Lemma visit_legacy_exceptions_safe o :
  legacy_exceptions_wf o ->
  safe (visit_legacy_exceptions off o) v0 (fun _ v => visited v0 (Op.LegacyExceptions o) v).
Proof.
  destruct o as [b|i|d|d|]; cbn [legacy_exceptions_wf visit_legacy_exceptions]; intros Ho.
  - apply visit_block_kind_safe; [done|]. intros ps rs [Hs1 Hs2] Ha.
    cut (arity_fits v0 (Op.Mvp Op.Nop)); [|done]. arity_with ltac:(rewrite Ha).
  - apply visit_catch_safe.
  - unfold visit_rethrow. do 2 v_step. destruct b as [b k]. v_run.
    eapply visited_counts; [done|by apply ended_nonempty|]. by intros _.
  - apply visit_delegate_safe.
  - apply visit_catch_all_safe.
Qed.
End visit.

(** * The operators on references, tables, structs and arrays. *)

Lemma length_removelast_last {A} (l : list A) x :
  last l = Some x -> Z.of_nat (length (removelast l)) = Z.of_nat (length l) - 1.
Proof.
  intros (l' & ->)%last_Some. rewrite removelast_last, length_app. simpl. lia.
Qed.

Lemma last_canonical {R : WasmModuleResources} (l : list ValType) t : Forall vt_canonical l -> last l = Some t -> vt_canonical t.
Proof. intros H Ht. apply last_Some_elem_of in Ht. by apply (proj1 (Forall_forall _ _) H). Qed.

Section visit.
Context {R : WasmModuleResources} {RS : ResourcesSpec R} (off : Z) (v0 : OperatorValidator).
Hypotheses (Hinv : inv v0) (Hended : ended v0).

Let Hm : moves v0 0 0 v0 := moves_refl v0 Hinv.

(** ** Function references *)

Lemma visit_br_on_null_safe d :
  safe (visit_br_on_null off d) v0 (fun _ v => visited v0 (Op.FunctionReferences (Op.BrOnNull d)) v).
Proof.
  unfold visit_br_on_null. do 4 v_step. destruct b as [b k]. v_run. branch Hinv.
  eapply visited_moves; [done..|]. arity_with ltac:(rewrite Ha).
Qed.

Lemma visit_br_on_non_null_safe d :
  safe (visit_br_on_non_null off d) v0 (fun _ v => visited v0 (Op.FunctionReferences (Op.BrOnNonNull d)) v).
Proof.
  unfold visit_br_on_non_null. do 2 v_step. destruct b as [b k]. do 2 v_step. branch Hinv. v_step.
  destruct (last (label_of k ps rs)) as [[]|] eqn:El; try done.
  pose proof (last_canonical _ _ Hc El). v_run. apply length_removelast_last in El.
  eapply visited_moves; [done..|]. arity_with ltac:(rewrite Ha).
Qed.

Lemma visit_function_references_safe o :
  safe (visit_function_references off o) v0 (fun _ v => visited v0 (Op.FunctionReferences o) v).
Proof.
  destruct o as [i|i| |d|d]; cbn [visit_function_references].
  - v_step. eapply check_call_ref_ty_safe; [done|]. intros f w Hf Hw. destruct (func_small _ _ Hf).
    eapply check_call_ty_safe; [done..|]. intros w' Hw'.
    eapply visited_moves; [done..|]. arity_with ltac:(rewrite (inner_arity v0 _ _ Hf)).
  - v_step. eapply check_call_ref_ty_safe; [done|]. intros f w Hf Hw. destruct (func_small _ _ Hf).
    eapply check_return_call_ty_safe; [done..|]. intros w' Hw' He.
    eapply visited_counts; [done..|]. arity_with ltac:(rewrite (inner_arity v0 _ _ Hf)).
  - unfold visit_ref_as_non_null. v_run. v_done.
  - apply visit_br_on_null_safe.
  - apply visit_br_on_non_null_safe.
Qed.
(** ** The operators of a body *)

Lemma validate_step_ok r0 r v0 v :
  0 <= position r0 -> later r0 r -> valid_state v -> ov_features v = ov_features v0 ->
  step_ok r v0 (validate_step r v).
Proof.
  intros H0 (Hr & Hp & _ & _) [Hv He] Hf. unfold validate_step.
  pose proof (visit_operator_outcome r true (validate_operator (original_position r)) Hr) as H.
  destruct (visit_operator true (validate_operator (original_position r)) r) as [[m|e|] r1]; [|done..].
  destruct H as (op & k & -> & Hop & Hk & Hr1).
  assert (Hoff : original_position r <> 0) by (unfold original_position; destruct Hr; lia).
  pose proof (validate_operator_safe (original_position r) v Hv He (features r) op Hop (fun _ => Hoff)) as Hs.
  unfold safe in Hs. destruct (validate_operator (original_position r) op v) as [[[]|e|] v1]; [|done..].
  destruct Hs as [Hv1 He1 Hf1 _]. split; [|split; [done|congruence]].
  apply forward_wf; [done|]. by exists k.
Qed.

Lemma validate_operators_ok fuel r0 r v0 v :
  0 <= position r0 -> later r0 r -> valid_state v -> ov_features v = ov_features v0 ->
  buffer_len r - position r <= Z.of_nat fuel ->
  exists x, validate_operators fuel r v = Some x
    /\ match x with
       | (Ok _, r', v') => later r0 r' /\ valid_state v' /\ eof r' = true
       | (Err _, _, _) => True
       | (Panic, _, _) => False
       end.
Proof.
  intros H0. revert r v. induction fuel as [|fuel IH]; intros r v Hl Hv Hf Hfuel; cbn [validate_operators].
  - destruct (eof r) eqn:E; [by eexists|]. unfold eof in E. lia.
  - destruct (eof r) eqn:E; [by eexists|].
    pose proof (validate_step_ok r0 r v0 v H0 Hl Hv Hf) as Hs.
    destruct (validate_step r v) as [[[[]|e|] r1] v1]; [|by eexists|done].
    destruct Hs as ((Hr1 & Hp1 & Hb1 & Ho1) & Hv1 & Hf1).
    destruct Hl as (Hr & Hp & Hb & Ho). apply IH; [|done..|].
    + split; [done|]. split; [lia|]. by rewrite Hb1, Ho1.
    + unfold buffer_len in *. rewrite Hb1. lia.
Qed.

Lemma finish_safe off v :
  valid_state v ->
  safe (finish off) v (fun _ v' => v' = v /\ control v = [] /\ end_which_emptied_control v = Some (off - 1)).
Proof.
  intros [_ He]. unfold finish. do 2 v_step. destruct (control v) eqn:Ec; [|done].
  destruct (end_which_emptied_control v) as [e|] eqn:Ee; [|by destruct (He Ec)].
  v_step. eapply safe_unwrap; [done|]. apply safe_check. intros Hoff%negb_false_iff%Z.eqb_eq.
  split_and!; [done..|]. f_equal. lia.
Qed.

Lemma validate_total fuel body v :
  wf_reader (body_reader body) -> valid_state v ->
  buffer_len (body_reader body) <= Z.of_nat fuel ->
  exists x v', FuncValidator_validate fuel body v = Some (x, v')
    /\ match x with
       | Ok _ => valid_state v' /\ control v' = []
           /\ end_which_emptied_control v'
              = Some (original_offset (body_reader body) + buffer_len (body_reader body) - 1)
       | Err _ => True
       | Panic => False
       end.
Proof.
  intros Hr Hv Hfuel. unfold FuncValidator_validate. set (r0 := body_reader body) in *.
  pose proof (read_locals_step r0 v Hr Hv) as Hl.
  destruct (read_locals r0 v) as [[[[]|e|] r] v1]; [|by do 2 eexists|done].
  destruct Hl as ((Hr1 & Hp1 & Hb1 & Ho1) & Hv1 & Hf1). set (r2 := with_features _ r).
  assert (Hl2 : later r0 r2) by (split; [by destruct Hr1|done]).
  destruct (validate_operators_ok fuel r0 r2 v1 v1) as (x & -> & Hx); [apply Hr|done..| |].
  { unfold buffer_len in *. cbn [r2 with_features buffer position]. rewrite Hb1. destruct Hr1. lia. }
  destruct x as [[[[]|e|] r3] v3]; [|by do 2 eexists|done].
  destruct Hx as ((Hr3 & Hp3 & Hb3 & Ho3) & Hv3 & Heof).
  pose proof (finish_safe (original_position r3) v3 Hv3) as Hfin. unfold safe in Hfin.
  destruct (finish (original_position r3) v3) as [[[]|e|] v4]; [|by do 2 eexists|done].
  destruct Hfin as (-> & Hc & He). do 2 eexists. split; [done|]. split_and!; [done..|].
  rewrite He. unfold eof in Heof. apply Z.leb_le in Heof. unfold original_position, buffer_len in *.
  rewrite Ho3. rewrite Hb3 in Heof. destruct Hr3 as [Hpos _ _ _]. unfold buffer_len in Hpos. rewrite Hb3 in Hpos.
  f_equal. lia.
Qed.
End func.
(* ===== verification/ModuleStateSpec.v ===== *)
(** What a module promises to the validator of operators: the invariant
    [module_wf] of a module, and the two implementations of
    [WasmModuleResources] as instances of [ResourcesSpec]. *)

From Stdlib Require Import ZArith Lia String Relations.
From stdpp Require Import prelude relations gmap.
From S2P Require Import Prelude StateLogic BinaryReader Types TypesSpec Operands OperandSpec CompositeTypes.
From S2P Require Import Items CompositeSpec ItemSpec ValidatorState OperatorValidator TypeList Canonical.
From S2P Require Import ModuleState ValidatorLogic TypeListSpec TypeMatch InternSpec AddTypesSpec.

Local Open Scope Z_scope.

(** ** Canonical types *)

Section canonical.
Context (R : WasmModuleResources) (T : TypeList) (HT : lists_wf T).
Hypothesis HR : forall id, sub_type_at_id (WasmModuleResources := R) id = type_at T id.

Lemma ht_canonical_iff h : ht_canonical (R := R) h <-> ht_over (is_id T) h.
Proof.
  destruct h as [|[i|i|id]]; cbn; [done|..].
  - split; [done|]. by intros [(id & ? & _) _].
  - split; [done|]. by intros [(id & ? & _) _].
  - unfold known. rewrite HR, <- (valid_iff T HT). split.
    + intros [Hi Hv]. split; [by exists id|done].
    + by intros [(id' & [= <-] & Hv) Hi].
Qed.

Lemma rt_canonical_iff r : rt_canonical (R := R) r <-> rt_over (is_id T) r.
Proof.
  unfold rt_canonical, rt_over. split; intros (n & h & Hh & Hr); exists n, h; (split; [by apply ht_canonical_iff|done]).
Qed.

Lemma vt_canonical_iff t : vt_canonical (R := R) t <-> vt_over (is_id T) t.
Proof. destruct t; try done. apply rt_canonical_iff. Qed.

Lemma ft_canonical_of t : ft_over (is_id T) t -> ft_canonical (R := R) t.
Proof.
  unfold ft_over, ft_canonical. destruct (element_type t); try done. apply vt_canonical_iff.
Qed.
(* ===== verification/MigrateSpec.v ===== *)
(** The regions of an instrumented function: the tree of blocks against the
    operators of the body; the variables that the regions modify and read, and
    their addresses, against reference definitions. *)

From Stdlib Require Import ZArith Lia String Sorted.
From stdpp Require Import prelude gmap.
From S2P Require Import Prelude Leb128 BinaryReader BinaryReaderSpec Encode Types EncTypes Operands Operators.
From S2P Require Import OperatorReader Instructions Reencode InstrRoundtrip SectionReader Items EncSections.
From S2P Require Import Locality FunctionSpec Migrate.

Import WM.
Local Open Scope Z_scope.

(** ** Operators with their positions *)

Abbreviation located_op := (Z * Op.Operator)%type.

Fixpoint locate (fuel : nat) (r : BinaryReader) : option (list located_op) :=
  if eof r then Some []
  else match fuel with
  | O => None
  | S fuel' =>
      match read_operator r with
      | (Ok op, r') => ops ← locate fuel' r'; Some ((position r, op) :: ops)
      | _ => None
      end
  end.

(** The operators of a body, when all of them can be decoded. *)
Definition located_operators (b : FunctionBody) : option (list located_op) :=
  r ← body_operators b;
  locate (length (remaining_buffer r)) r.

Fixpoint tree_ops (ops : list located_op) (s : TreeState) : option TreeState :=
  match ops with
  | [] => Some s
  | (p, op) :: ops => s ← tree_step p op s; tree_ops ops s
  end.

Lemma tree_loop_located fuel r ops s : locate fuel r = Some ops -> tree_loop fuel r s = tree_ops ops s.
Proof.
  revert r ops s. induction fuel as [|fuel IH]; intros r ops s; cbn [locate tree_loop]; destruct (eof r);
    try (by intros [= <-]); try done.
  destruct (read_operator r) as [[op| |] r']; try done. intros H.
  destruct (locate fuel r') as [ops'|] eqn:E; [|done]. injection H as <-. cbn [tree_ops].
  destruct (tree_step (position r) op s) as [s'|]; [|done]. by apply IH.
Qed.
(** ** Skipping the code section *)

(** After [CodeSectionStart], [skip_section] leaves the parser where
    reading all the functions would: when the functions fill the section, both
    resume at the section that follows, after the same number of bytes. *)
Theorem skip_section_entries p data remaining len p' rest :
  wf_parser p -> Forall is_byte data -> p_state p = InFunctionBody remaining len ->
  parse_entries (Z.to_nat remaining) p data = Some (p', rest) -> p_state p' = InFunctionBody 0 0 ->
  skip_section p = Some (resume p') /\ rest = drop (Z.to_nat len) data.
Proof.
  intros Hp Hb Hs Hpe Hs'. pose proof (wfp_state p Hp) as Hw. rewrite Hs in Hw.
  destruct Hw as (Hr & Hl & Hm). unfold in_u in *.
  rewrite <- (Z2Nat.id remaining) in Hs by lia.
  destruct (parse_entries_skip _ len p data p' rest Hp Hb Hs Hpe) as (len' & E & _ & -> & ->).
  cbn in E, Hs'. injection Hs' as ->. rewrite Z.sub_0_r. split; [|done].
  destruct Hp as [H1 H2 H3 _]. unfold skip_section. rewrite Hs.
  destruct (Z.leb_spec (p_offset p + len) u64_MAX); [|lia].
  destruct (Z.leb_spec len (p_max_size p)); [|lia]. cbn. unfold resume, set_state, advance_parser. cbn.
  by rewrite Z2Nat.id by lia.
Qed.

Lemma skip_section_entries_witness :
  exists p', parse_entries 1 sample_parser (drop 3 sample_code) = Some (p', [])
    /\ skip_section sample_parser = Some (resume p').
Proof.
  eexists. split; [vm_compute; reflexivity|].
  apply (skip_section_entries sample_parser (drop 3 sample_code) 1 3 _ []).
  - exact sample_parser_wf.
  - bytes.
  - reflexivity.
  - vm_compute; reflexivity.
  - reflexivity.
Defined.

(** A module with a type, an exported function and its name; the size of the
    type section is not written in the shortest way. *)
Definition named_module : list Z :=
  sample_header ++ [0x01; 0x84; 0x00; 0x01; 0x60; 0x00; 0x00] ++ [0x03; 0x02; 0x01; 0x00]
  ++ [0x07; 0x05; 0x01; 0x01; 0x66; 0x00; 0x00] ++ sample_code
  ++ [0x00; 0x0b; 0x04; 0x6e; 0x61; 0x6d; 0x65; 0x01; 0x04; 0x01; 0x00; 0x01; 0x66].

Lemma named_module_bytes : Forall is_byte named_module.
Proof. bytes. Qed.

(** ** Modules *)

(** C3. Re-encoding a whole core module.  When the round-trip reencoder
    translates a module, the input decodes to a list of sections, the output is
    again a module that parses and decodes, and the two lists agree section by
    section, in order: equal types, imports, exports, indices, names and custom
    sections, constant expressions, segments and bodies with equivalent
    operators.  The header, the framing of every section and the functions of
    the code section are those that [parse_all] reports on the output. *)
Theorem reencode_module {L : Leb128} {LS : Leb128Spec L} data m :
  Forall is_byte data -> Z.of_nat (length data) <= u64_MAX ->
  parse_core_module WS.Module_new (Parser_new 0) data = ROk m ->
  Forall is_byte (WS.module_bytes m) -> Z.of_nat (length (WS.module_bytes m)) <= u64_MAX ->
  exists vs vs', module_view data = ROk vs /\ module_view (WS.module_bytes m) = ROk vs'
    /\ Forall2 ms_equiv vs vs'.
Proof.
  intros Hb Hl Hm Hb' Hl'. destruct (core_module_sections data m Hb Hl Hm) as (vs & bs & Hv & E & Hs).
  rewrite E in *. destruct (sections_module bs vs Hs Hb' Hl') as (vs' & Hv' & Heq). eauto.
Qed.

==============================

Find the word "FunctionReferences" in the records, and report each line that has it.

◆ COMPLETED TASK
  safe (visit_br_on_null off d) v0 (fun _ v => visited v0 (Op.FunctionReferences (Op.BrOnNull d)) v).
  safe (visit_br_on_non_null off d) v0 (fun _ v => visited v0 (Op.FunctionReferences (Op.BrOnNonNull d)) v).
  safe (visit_function_references off o) v0 (fun _ v => visited v0 (Op.FunctionReferences o) v).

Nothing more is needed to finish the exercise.